• _ASSIGNED TASK_
Your answer should hold all lines of the entries that include the word "Hbase".

Collected data

┏━━

Lemma heap_freep_in base hi m freep fl al : heap base hi m freep fl al -> freep ∈ ((base, 0) :: fl).*1.
Proof. intros [_ _ _ _ _ [-> |H] _ _ _]; [left|by right]. Qed.

Lemma free_insert base hi fl al bp n s :
  heap base hi (u_mem s) (s_freep (u_static s)) fl al ->
  1 <= n -> base + 16 <= bp -> bp + 16 * n <= hi -> hsize (u_mem s) bp = n ->
  Forall (disj (bp, n)) ((base, 0) :: fl) -> Forall (disj (bp, n)) al ->
  exists p m' fl', free (bp + 16) s = URet tt (set_freep p (set_mem (fun _ => m') s)) /\
    heap base hi m' p fl' al /\ kept al (u_mem s) m' /\ Exists (fun b => n <= b.2) fl' /\ (length fl' <= S (length fl))%nat.
Proof.
  intros Hh Hn Hb1 Hb2 Hsz Hdf Hda. pose proof (heap_freep_in _ _ _ _ _ _ Hh) as Hfp.
  destruct Hh as [Hbase Hhi Hc Hs Hf1 _ Hu Hd Hpw]. set (m := u_mem s) in *.
  destruct (pred_split _ _ _ bp n Hs Hdf) as (L & p & sp & R & HN & Hpb & HR); [done|cbn; lia|].
  assert (find : free_find (cfuel m) m bp (s_freep (u_static s)) = Some p).
  { rewrite HN in Hc, Hs, Hfp. eapply (find_pred m bp base hi L p sp R); [done|done|lia| | | |done].
    - rewrite <- HN. done.
    - pose proof (span_pos sp). lia.
    - destruct R as [|[q t] R]; cbn in *; [done|]. pose proof (span_pos n). lia. }
  rewrite HN in Hc, Hs, Hdf. apply srt_app in Hs as (HsL & Hsp & HsR).
  assert (srt (bp + span n) R hi) as HsR'.
  { destruct R as [|[q t] R]; cbn [srt below] in *; [rewrite span_eq; lia|]. naive_solver. }
  pose proof (srt_le _ _ _ HsL) as HLp. pose proof (span_pos sp) as Hsp1. assert (base < 2 ^ 36) as Hbh by lia.
  destruct (join_upper_spec base hi Hbase Hhi Hbh L R p sp bp n HsL Hn Hpb HsR' m Hc Hsz) as (n1 & R1 & Hu1 & Hu2 & Hu3 & Hu4 & HuL & Hu5 & Hu6 & Hu7).
  destruct (join_lower_spec base hi Hbase Hhi Hbh L R p sp bp n HsL Hsp Hn Hpb HsR' (join_upper m bp p) n1 R1 Hu1 Hu2 Hu3) as (s2 & R2 & Hl1 & Hl2 & Hl3 & Hl4 & Hl5 & Hl6); [lia|].
  set (m' := join_lower (join_upper m bp p) bp p) in *.
  assert (kept al m m') as Hk.
  { apply (kept_frame _ _ _ [(p, sp); (bp, n)]).
    - intros x [Hx1 [Hx2 _]%list.Forall_cons]%list.Forall_cons. cbn in Hx1, Hx2. rewrite Hl5, Hu6 by lia. done.
    - rewrite list.Forall_forall in *. intros b Hb. specialize (Hd b Hb). rewrite HN in Hd. apply Forall_app in Hd as [_ [Hd _]%list.Forall_cons].
      constructor; [done|]. constructor; [by apply disj_sym, Hda|done]. }
  assert (length R2 <= S (length R))%nat as HlR by (destruct Hl4 as [[_ ->]|(_ & -> & _)]; cbn; lia).
  assert (exists fl', L ++ (p, s2) :: R2 = (base, 0) :: fl' /\ Forall (fun b => 1 <= b.2) fl' /\ Exists (fun b => n <= b.2) fl' /\ (p = base \/ p ∈ fl'.*1)) as (fl' & HN' & Hf' & He' & Hp').
  { destruct L as [|[a sa] L]; cbn [app] in HN |- *; simplify_eq.
    - destruct Hl4 as [[-> ->]|(_ & _ & ?)]; [|lia]. exists ((bp, n1) :: R1). split_and!; [done|auto|left; cbn; lia|by left].
    - apply Forall_app in Hf1 as [Hf1 [Hfp1 Hf2]%list.Forall_cons]. exists (L ++ (p, s2) :: R2). cbn in Hfp1.
      split_and!; [done| | |right; rewrite fmap_app; set_solver].
      + apply Forall_app; split; [done|]. constructor; [cbn; lia|auto].
      + apply Exists_app; right. destruct Hl4 as [[-> ->]|(-> & -> & _)]; [right; left; cbn; lia|left; cbn; lia]. }
  exists p, m', fl'. split_and!; [|constructor| | |]; try done.
  - unfold free. replace (bp + 16 - 16) with bp by lia. cbv beta iota zeta delta [mbind U_bind mem ugets]. fold m. by rewrite find.
  - by rewrite <- HN'.
  - by rewrite <- HN'.
  - by eapply heap_used_kept.
  - rewrite <- HN'. rewrite list.Forall_forall in *. intros b Hb. specialize (Hd b Hb). rewrite HN in Hd. apply Forall_app in Hd as [Hd1 [Hd2 Hd3]%list.Forall_cons].
    apply Forall_app; split; [done|]. apply Hl6; [done|]. apply Hu7; [|done]. by apply disj_sym, Hda.
  - apply (f_equal length) in HN, HN'. rewrite length_app in HN, HN'. cbn [length] in HN, HN'. lia.
Qed.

┗━━

• _WRITTEN SOLUTION_
  destruct Hh as [Hbase Hhi Hc Hs Hf1 _ Hu Hd Hpw]. set (m := u_mem s) in *.
  destruct (join_upper_spec base hi Hbase Hhi Hbh L R p sp bp n HsL Hn Hpb HsR' m Hc Hsz) as (n1 & R1 & Hu1 & Hu2 & Hu3 & Hu4 & HuL & Hu5 & Hu6 & Hu7).
  destruct (join_lower_spec base hi Hbase Hhi Hbh L R p sp bp n HsL Hsp Hn Hpb HsR' (join_upper m bp p) n1 R1 Hu1 Hu2 Hu3) as (s2 & R2 & Hl1 & Hl2 & Hl3 & Hl4 & Hl5 & Hl6); [lia|].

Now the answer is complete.